В августе следующего года он приехал в Быстрицу навестить Томаша, попавшего в авиационную катастрофу, и впервые увидел Милену. Ей было тогда всего двадцать два. Светловолосая, улыбчивая, порывистая в движениях, она очаровала его. Дело шло к помолвке, как вдруг немецкая оккупация.
Он бежал во Францию, хотел сражаться с фашистами за штурвалом самолета. Но вскоре и она сдалась Гитлеру. В Англию, где был отец, перебраться не получилось. Петр вернулся.
Немецкие власти его не тронули. Более того, ему удалось устроиться на один из заводов в Праге.
Вот только с Миленой тогда ничего не получилось. Она считала его погибшим и вышла замуж. Но этот брак оказался недолгим.
Узнав об этом, Петр стал снова приезжать в Быстрицу, чтобы навестить ее и Томаша. Однако скрепить свои отношения браком Петр и Милена решили после войны.
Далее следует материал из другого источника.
(* ------------------------------------------------------------------ *)
(** ** More properties of [calculate_stats] *)


(** [rate8h] is the rate of the first observation, in the order of the
    history, that carries the latest timestamp: the stable sort keeps
    it ahead of later observations with the same time. *)
Theorem calculate_stats_rate8h_first {R} `{PyNum R} (tr : list (Z * R)) (now : Q) :
  tr <> [] ->
  exists pre p post s, tr = pre ++ p :: post /\
    Forall (fun q => (fst q < fst p)%Z) pre /\
    Forall (fun q => (fst q <= fst p)%Z) post /\
    calculate_stats (map obs_of tr) now = Returns (Some s) /\ rate8h s = snd p.
Proof.
  intros Hne. destruct (sort_desc_first tr Hne) as (pre & p & post & rest & Hl & Hpre & Hpost & Hs).
  rewrite calculate_stats_clean by exact Hne. rewrite Hs.
  eexists pre, p, post, _.
  split; [exact Hl|]. split; [exact Hpre|]. split; [exact Hpost|]. split; reflexivity.
Qed.

Lemma calculate_stats_rate8h_first_witness :
  [(5%Z, 1 # 10); (9%Z, 2 # 10); (9%Z, 3 # 10)] <> [] /\
  exists pre p post s, [(5%Z, 1 # 10); (9%Z, 2 # 10); (9%Z, 3 # 10)] = pre ++ p :: post /\
    Forall (fun q => (fst q < fst p)%Z) pre /\
    Forall (fun q => (fst q <= fst p)%Z) post /\
    calculate_stats (map obs_of [(5%Z, 1 # 10); (9%Z, 2 # 10); (9%Z, 3 # 10)]) 100 =
      Returns (Some s) /\ rate8h s = snd p.
Proof.
  split; [discriminate|].
  apply (calculate_stats_rate8h_first [(5%Z, 1 # 10); (9%Z, 2 # 10); (9%Z, 3 # 10)] 100).
  discriminate.
Defined.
Скоро он встретит ее и скажет, что война заканчивается, исход ее ясен, и они могут быть вместе уже сейчас.
Сводки с фронтов подтверждали скорое окончание войны. С запада наступали англо-американцы, с востока – русские. Это придавало Петру Шнайдеру сил и бодрости духа.
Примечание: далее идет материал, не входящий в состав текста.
(** s.slice(a, b) and s.substring(a, b) for 0 <= a <= b. *)
Definition slice (a b : nat) (s : jsstring) : jsstring :=
  firstn (b - a) (skipn a s).

(** s.slice(-n): the last n characters, all of s when it is shorter. *)
Definition slice_last (n : nat) (s : jsstring) : jsstring :=
  skipn (List.length s - n) s.

(** s.slice(0, -1): s without its last character. *)
Definition slice_init (s : jsstring) : jsstring :=
  firstn (List.length s - 1) s.

(** A number is an integer or NaN (what arithmetic on undefined and
    parseInt of a string without digits give). *)
Inductive number : Type :=
| Num (z : Z)
| NaN.

Definition lift2 (f : Z -> Z -> Z) (a b : number) : number :=
  match a, b with
  | Num x, Num y => Num (f x y)
  | _, _ => NaN
  end.

Definition add : number -> number -> number := lift2 Z.add.
Definition sub : number -> number -> number := lift2 Z.sub.
Definition mul : number -> number -> number := lift2 Z.mul.

(** Math.max(a, b) *)
Definition Math_max : number -> number -> number := lift2 Z.max.

(** The integer nearest to p / q, the even one of two that are equally
    near: how a double rounds its significand (q > 0). *)
Definition round_half_even (p q : Z) : Z :=
  let f := p / q in
  let r := 2 * (p mod q) in
  if r <? q then f
  else if q <? r then f + 1
  else if Z.even f then f else f + 1.

(** Math.floor(x / b) for integers x and b > 0.  x / b is the double
    nearest to the quotient: when 2^e <= |x / b| < 2^(e+1) it is a
    multiple of 2^(e-52), the nearest one, and Math.floor takes its
    floor.  A quotient strictly between -1 and 0 has floor -1.  (No
    value of the timers comes near 2^1024, where doubles end.) *)
Definition floor_quotient (x b : Z) : Z :=
  let q := Z.abs x / b in
  if q =? 0 then
    if x <? 0 then -1 else round_half_even (x * 2 ^ 53) b / 2 ^ 53
  else
    let e := Z.log2 q in
    if e <=? 52 then round_half_even (x * 2 ^ (52 - e)) b / 2 ^ (52 - e)
    else round_half_even x (b * 2 ^ (e - 52)) * 2 ^ (e - 52).

(** Math.floor(a / b), b a positive integer constant. *)
Definition floor_div (a : number) (b : Z) : number :=
  match a with
  | Num x => Num (floor_quotient x b)
  | NaN => NaN
  end.

(** a % b: the remainder has the sign of a. *)
Definition rem (a : number) (b : Z) : number :=
  match a with
  | Num x => Num (Z.rem x b)
  | NaN => NaN
  end.

(** a <= b, a > b and a === b; every comparison with NaN is false. *)
Definition leb (a b : number) : bool :=
  match a, b with
  | Num x, Num y => x <=? y
  | _, _ => false
  end.

Definition gtb (a b : number) : bool :=
  match a, b with
  | Num x, Num y => y <? x
  | _, _ => false
  end.

Definition strict_eq (a b : number) : bool :=
  match a, b with
  | Num x, Num y => x =? y
  | _, _ => false
  end.

Definition decimal (n : N) : jsstring :=
  str (NilEmpty.string_of_uint (N.to_uint n)).

(** The double nearest to the integer n, 0 <= n < 2^1024: n itself up
    to 53 bits, and else n rounded to its 53 leading bits. *)
Definition nearest_double (n : Z) : Z :=
  let e := Z.log2 n in
  if e <=? 52 then n else round_half_even n (2 ^ (e - 52)) * 2 ^ (e - 52).

Definition decimal_length (x : Z) : Z :=
  Z.of_nat (List.length (decimal (Z.to_N x))).

(** Number::toString looks for integers n, k and s with k digits in s
    such that s * 10^(n-k) names the double x, k as small as possible
    and then s * 10^(n-k) as near to x as possible (the even s of two
    that are equally near).  A candidate is a pair (s, n). *)
Definition names_double (x k : Z) (c : Z * Z) : bool :=
  let (s, n) := c in
  (10 ^ (k - 1) <=? s) && (s <? 10 ^ k) && (0 <=? n - k)
  && (nearest_double (s * 10 ^ (n - k)) =? x).

Definition nearer (x k : Z) (c1 c2 : Z * Z) : Z * Z :=
  let d1 := Z.abs (fst c1 * 10 ^ (snd c1 - k) - x) in
  let d2 := Z.abs (fst c2 * 10 ^ (snd c2 - k) - x) in
  if d1 <? d2 then c1
  else if d2 <? d1 then c2
  else if Z.even (fst c1) then c1 else c2.

(** The candidates of k digits: the first k digits of x, these plus
    one, and the power of ten above x. *)
Definition candidates (x k : Z) : list (Z * Z) :=
  let d := decimal_length x in
  filter (names_double x k)
    [ (x / 10 ^ (d - k), d); (x / 10 ^ (d - k) + 1, d); (1, d + 1) ].

(** (s, n, k) for the double x, trying k, k + 1, ...; 17 digits name
    every double. *)
Fixpoint shortest (fuel : nat) (x k : Z) : Z * Z * Z :=
  match fuel with
  | O => (x, decimal_length x, decimal_length x)
  | S fuel' =>
      match candidates x k with
      | c :: cs => (fold_left (nearer x k) cs c, k)
      | [] => shortest fuel' x (k + 1)
      end
  end.

(** The k digits of s are followed by n - k zeros when n <= 21, and
    else written d.ddde+(n-1). *)
Definition print_shortest (x : Z) : jsstring :=
  match shortest 17 (nearest_double x) 1 with
  | (s, n, k) =>
      let ds := decimal (Z.to_N s) in
      if n <=? 21 then ds ++ repeat "0"%char (Z.to_nat (n - k))
      else
        match ds with
        | [] => []
        | [d] => d :: str "e+" ++ decimal (Z.to_N (n - 1))
        | d :: rest =>
            d :: "."%char :: rest ++ str "e+" ++ decimal (Z.to_N (n - 1))
        end
  end.

(** String(n) for an integer n >= 0.  Below 2^53 every integer is a
    double of its own, which no shorter decimal names but for zeros at
    its end: it is printed with all its digits. *)
Definition print_integer (n : Z) : jsstring :=
  if n <? 2 ^ 53 then decimal (Z.to_N n) else print_shortest n.

(** String(x) and x.toString() *)
Definition toString (x : number) : jsstring :=
  match x with
  | NaN => str "NaN"
  | Num z => if z <? 0 then "-"%char :: print_integer (- z) else print_integer z
  end.

Definition digit_value (c : ascii) : option Z :=
  let n := nat_of_ascii c in
  if ((48 <=? n) && (n <=? 57))%nat then Some (Z.of_nat (n - 48)) else None.

Fixpoint parse_digits (acc : Z) (s : jsstring) : Z :=
  match s with
  | c :: s' =>
      match digit_value c with
      | Some d => parse_digits (10 * acc + d) s'
      | None => acc
      end
  | [] => acc
  end.

(** parseInt(s, 10) on a string that starts with a digit or with
    anything else but white space or a sign (the timers only parse
    two-character pieces of the padded digit buffer): the value of the
    longest prefix of digits, NaN when there is none.  parseInt(s)
    without a radix is the same function on such strings. *)
Definition parseInt (s : jsstring) : number :=
  match s with
  | c :: _ =>
      match digit_value c with
      | Some _ => Num (parse_digits 0 s)
      | None => NaN
      end
  | [] => NaN
  end.

(** What a method does to the outside world: console.warn and
    console.error, the browser's alert(msg), showAlert(msg, type) of the
    class variant's controller, ViewManager.showAlert(msg) of the
    TimerBase variant, and the completion sound.  console.log lines are
    not recorded. *)
Inductive effect : Type :=
| ConsoleWarn (msg : String.string)
| ConsoleError (msg : String.string)
| Alert (msg : String.string)
| ShowAlert (msg type : String.string)
| Modal (msg : String.string)
| Sound.

(** A method of an object of type S: it returns a value or throws an
    Error with a message, leaves the object in a new state and has
    effects. *)
Record result (S A : Type) : Type := mkResult {
  value : A + String.string;
  state : S;
  output : list effect
}.
Arguments mkResult {S A} _ _ _.
Arguments value {S A} _.
Arguments state {S A} _.
Arguments output {S A} _.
Вот только тревога за Игоря не давала Петру покоя. Как он? Сумел ли добраться до своих?
Разумовский снабдил Петра надежными документами. Теперь он не Рауш, как его знали на авиазаводе, а Петр Шнайдер, коим всегда и являлся. В его кармане лежало удостоверение работника фирмы «Ауэргезельшафт», занимающейся разведкой полезных ископаемых. Он звонил домой, в Прагу, сообщил об этом, как и велел ему Разумовский. Конечно, сейчас, когда на дорогах вот-вот загремят русские или американские танки, не до геологоразведки. Но все же с удостоверением работника фирмы «Ауэргезельшафт» как-то спокойнее.
Впереди площадь, в конце которой стоит гимназия. А там Милена. Совсем скоро он ее увидит.